**WHAT IS EXPECTED**
Look below for the line that has "(* ===== verification/GoJSON.v ===== *)". Set down the lines from there through the line that has "(** A strict", exactly as written.

**PROVIDED ENTRIES**
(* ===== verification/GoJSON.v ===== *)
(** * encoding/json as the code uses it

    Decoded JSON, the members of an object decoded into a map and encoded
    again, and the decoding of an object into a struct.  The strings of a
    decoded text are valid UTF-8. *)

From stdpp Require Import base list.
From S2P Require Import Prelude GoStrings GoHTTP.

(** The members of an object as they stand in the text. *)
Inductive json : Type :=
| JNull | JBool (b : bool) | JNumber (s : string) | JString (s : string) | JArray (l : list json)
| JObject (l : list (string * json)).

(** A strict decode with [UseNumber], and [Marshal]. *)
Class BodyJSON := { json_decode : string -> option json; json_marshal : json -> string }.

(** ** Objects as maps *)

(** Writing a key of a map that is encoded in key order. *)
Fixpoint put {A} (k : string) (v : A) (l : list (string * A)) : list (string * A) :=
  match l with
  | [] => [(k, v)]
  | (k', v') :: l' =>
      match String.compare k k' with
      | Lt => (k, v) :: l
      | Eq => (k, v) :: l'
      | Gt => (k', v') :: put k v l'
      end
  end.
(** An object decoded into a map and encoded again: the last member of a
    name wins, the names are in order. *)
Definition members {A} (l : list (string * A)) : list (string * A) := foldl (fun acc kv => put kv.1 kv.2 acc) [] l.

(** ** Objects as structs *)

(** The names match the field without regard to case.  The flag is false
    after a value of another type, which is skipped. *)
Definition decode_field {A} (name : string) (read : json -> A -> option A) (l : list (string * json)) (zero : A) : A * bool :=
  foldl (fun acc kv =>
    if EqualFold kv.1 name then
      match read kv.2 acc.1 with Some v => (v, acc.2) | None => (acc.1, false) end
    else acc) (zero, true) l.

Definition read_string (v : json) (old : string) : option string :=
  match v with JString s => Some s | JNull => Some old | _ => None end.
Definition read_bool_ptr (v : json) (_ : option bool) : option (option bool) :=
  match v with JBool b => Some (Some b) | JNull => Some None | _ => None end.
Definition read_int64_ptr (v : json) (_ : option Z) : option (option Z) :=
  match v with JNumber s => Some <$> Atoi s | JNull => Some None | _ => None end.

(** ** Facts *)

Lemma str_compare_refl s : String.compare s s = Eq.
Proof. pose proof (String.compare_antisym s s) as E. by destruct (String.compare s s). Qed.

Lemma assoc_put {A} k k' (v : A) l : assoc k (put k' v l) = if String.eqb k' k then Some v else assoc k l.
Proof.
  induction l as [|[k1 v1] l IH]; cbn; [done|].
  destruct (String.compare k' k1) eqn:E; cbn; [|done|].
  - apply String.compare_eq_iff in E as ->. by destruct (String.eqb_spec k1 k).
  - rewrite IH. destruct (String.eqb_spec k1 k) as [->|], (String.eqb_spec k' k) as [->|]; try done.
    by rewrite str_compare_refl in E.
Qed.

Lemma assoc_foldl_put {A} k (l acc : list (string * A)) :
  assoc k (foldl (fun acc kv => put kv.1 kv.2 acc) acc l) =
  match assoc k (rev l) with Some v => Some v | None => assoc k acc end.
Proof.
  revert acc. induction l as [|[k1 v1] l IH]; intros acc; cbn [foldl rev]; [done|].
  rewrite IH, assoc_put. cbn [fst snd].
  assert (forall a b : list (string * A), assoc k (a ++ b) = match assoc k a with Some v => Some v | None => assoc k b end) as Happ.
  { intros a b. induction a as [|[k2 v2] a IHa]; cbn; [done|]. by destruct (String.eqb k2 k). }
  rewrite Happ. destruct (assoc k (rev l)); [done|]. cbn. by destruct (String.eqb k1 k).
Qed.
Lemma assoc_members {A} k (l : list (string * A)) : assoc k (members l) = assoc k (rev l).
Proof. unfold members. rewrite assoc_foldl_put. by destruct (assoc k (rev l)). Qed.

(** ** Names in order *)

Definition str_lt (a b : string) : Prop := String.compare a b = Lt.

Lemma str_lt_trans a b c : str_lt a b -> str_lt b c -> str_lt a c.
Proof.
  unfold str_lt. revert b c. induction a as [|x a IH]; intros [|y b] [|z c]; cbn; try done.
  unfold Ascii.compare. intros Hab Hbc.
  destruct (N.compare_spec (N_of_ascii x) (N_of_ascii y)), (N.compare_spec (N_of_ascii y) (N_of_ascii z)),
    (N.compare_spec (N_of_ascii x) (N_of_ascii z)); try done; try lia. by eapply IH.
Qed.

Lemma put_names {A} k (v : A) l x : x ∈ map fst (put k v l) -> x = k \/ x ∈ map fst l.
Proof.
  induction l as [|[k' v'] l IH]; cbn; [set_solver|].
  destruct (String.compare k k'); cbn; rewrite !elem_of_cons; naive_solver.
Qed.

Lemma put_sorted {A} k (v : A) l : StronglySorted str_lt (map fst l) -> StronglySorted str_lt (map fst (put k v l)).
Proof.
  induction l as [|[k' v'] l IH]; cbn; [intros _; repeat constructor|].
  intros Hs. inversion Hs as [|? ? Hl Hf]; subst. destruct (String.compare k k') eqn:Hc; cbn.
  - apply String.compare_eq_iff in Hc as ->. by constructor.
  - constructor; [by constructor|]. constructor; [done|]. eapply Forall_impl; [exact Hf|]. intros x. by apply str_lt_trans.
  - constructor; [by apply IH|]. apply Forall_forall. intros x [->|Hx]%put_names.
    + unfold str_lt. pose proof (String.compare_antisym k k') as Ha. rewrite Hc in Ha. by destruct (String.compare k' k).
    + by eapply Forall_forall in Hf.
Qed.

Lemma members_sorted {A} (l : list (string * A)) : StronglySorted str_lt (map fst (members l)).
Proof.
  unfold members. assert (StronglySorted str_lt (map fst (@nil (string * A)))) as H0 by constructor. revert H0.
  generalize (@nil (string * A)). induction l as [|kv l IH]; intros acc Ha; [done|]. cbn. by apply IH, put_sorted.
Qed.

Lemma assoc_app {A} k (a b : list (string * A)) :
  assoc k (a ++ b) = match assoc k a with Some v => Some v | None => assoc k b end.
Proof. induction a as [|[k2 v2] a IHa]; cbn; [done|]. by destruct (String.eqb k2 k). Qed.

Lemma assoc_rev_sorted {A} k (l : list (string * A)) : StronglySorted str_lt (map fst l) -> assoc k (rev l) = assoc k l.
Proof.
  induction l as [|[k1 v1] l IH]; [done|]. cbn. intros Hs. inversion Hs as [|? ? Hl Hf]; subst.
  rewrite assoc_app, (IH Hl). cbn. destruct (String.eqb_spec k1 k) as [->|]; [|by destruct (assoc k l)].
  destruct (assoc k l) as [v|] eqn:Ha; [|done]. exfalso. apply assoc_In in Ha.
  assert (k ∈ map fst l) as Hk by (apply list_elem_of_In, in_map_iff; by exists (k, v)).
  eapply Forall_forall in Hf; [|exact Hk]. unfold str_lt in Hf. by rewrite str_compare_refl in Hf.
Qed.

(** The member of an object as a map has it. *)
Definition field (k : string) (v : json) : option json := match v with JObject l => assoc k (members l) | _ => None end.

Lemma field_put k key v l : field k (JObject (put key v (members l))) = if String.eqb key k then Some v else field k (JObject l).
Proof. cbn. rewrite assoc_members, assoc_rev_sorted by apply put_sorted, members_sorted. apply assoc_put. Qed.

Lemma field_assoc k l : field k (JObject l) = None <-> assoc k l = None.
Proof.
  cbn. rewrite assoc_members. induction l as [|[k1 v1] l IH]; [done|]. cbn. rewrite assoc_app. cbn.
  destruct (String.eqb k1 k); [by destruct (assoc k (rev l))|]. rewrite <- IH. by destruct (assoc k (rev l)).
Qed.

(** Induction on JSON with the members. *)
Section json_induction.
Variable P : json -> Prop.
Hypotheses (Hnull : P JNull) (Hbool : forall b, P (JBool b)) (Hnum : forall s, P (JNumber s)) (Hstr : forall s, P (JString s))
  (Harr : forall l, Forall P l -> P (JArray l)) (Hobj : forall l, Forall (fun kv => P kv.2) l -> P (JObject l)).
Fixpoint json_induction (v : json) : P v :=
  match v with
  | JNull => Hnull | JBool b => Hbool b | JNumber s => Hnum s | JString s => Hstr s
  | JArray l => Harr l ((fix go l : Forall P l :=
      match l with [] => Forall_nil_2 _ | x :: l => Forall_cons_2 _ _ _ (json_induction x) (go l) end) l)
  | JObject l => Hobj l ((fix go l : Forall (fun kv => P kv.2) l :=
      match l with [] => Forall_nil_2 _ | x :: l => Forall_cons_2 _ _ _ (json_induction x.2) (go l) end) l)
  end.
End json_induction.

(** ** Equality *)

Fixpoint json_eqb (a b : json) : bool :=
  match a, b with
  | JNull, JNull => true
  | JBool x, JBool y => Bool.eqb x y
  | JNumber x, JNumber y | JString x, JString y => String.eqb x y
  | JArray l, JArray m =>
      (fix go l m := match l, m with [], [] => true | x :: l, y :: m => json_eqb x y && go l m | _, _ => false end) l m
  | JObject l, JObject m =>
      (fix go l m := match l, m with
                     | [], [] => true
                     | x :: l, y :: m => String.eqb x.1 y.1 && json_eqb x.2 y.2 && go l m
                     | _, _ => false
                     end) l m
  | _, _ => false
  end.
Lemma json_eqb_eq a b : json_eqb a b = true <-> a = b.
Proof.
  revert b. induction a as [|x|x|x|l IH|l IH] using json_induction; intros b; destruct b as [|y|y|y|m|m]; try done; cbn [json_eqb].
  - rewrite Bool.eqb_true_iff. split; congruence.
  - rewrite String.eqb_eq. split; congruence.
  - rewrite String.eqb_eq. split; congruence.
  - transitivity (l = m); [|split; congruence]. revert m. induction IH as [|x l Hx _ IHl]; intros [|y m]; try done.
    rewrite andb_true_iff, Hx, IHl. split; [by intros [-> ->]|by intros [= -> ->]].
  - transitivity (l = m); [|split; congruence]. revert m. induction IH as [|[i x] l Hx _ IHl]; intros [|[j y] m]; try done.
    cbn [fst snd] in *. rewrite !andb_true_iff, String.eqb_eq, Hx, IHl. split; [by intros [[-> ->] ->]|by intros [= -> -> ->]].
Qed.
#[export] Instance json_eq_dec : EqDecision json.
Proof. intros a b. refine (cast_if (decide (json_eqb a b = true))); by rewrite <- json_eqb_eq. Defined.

...

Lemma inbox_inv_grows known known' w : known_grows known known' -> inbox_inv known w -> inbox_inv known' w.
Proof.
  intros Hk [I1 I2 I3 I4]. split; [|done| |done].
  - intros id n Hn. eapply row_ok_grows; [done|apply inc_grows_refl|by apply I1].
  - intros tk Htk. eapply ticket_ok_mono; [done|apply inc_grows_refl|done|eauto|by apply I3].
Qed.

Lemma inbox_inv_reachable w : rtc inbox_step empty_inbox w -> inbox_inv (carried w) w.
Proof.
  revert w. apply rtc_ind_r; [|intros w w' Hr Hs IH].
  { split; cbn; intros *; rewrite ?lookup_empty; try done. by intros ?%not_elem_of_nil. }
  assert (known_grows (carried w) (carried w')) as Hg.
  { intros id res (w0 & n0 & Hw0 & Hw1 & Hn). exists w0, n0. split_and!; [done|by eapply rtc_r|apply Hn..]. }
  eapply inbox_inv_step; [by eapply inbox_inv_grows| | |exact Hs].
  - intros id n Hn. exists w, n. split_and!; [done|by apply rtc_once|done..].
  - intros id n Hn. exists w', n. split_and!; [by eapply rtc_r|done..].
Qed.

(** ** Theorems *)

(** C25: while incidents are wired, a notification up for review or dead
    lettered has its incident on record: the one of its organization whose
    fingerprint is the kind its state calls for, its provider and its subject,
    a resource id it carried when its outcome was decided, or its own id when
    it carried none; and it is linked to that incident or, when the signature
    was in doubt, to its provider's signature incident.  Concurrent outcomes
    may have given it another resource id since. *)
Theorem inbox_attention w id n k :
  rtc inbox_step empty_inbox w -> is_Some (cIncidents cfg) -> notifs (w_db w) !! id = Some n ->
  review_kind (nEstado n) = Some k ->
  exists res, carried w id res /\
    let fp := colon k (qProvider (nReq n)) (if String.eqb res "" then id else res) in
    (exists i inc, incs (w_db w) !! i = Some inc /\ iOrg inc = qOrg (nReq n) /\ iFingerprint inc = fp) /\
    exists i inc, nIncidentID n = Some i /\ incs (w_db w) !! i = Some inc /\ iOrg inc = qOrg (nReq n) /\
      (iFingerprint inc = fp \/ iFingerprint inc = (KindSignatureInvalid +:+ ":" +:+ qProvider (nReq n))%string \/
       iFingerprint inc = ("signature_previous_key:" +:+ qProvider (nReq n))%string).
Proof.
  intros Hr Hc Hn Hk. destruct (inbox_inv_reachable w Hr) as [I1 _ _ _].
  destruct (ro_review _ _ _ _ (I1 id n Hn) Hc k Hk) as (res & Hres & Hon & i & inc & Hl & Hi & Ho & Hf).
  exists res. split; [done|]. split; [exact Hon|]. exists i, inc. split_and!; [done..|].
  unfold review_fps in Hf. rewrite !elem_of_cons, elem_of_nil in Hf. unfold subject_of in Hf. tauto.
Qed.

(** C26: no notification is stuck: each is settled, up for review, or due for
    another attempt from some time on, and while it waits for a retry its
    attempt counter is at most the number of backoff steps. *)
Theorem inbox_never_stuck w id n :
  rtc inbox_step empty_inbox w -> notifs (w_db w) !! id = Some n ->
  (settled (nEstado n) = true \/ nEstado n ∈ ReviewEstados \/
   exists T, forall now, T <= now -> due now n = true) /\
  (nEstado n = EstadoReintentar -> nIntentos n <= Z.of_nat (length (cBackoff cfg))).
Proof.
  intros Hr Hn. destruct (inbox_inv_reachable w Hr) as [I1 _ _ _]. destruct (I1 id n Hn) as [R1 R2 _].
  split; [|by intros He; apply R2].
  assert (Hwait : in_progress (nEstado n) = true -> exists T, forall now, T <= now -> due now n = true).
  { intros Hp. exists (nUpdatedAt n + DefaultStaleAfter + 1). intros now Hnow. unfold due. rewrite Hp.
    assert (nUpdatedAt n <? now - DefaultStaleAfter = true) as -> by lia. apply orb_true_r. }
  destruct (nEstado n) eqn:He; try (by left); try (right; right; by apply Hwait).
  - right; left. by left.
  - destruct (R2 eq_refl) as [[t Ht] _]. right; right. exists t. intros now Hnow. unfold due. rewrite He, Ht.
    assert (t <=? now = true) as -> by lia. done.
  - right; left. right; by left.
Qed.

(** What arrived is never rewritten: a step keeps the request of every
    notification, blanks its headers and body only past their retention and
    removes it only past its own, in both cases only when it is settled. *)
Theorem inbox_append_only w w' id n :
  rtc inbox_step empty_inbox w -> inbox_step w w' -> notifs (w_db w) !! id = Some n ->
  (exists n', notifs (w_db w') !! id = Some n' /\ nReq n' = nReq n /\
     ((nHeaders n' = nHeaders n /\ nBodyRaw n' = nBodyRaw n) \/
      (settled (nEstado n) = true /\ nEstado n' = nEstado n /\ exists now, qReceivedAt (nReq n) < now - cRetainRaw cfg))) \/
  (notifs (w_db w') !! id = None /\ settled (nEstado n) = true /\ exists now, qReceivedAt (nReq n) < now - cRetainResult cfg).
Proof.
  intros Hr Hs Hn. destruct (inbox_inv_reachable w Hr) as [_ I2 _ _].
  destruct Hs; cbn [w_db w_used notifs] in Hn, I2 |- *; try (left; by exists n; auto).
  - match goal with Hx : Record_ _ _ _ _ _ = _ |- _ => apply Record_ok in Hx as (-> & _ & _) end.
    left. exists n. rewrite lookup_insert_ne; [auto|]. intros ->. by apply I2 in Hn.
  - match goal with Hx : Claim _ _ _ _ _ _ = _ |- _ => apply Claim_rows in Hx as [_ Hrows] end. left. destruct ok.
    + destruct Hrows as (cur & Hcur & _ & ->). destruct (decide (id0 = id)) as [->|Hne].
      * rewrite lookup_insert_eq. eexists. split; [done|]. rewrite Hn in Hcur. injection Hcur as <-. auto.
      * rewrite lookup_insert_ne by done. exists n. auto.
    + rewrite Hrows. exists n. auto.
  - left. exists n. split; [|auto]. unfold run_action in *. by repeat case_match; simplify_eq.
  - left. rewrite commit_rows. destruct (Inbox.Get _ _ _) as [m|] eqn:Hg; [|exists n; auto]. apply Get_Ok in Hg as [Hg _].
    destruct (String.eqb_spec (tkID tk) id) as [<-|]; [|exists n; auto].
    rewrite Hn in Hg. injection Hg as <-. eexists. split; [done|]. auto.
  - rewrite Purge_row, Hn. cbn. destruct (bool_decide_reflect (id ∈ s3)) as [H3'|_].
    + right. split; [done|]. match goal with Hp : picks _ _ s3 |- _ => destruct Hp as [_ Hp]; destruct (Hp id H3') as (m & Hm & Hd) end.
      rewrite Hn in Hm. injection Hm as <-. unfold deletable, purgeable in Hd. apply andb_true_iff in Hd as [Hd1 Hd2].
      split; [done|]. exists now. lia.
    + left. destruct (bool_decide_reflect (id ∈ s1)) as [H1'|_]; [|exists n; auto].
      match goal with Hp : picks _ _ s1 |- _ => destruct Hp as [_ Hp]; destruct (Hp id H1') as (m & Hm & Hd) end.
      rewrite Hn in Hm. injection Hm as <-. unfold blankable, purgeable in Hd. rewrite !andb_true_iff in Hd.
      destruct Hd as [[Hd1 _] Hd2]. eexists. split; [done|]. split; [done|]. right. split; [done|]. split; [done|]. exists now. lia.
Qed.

**RESPONSE BELOW**
(* ===== verification/GoJSON.v ===== *)
(** * encoding/json as the code uses it

    Decoded JSON, the members of an object decoded into a map and encoded
    again, and the decoding of an object into a struct.  The strings of a
    decoded text are valid UTF-8. *)

From stdpp Require Import base list.
From S2P Require Import Prelude GoStrings GoHTTP.

(** The members of an object as they stand in the text. *)
Inductive json : Type :=
| JNull | JBool (b : bool) | JNumber (s : string) | JString (s : string) | JArray (l : list json)
| JObject (l : list (string * json)).

(** A strict decode with [UseNumber], and [Marshal]. *)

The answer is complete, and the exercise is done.